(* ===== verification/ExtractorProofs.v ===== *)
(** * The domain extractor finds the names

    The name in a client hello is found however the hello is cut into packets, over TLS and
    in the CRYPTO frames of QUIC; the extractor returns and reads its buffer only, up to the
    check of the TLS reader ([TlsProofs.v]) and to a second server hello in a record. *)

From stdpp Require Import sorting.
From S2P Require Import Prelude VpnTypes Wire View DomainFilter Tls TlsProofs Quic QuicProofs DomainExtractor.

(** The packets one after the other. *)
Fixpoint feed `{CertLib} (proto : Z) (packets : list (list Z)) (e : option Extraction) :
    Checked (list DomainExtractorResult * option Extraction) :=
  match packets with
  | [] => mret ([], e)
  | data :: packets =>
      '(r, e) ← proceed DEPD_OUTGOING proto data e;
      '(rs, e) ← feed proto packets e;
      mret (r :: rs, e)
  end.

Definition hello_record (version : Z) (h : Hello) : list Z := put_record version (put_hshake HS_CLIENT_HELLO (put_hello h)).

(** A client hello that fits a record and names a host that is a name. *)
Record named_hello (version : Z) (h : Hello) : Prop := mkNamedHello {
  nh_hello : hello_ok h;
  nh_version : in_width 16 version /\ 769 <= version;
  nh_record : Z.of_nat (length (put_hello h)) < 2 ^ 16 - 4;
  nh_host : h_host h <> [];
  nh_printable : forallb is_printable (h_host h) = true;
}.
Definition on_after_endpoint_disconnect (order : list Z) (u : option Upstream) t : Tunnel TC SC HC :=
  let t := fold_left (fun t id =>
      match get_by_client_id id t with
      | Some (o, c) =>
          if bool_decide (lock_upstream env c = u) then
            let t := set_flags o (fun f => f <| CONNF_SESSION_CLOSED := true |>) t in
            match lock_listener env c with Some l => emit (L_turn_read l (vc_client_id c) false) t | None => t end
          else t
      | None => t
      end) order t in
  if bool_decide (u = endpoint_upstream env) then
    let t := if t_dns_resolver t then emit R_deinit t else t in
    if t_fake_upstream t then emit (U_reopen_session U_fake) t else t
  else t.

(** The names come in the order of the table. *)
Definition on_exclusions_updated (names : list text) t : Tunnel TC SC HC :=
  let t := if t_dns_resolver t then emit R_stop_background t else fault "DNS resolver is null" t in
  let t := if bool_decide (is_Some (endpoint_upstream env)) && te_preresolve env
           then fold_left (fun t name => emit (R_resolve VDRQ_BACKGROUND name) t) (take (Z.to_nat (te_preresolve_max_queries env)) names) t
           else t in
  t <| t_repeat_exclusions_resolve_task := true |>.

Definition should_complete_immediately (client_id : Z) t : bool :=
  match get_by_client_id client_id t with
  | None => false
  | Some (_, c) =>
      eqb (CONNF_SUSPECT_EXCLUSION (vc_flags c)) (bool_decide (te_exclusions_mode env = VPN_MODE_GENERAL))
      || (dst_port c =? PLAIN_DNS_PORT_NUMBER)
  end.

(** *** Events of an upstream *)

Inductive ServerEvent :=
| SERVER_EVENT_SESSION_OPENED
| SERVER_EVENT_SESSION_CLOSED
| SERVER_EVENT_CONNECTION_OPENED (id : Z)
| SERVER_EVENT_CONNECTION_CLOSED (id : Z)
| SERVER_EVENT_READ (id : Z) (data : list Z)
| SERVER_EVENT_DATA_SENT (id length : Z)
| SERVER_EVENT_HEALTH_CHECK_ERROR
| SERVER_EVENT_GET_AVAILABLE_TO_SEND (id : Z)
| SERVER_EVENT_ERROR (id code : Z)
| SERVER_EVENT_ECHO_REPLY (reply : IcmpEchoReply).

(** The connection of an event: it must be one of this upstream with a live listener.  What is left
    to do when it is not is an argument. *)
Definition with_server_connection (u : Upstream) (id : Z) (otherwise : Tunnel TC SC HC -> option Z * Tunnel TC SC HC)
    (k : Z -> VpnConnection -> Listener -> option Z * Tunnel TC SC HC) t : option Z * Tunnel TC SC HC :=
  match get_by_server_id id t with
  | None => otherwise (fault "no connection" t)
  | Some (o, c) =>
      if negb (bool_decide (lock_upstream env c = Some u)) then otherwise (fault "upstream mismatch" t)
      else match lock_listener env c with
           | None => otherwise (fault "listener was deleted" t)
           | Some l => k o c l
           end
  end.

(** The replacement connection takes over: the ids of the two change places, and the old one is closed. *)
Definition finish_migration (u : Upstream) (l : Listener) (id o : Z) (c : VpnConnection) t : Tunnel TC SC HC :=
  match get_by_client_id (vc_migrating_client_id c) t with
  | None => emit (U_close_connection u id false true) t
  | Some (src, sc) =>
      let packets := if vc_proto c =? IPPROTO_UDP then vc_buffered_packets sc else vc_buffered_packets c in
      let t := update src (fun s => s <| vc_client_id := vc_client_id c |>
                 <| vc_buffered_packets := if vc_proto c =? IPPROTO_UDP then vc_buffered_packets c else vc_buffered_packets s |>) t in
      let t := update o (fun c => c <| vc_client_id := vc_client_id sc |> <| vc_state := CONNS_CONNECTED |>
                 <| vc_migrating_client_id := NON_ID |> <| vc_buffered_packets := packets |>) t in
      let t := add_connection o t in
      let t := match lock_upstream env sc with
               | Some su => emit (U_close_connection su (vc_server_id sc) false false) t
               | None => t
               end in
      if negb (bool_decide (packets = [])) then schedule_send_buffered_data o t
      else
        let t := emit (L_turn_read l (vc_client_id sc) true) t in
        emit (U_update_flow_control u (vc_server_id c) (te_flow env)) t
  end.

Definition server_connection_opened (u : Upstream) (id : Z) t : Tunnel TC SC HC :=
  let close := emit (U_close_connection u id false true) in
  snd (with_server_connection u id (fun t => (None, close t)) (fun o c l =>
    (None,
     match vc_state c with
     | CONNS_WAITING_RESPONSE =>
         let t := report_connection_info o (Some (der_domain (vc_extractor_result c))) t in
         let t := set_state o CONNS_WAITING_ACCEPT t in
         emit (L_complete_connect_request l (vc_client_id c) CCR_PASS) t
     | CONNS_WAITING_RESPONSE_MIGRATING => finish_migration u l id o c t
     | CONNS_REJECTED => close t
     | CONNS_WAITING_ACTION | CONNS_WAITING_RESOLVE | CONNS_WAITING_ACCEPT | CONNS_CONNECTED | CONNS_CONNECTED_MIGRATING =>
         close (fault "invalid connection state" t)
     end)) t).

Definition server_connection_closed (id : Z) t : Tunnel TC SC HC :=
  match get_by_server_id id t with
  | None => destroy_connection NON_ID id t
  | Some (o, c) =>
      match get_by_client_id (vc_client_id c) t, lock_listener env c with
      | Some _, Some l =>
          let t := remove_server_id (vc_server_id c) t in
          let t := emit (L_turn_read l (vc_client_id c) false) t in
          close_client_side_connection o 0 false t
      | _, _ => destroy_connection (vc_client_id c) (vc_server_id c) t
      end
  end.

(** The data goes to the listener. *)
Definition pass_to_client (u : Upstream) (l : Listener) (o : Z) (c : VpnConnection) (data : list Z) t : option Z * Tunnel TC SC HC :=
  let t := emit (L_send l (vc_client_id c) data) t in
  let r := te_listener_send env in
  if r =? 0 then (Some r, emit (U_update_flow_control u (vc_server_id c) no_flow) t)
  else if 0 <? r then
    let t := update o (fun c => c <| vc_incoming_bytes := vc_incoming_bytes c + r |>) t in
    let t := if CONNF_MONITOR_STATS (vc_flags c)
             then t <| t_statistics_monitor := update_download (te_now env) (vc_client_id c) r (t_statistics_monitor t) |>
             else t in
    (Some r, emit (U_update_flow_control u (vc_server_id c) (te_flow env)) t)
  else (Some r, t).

▬▬▬

### About this task
Return the lines exactly as they stand, please. Start at the top of the material and finish with the line where "(** The packets one after the other. *)" appears.

### Expected answer
(* ===== verification/ExtractorProofs.v ===== *)
(** * The domain extractor finds the names

    The name in a client hello is found however the hello is cut into packets, over TLS and
    in the CRYPTO frames of QUIC; the extractor returns and reads its buffer only, up to the
    check of the TLS reader ([TlsProofs.v]) and to a second server hello in a record. *)

From stdpp Require Import sorting.
From S2P Require Import Prelude VpnTypes Wire View DomainFilter Tls TlsProofs Quic QuicProofs DomainExtractor.

(** The packets one after the other. *)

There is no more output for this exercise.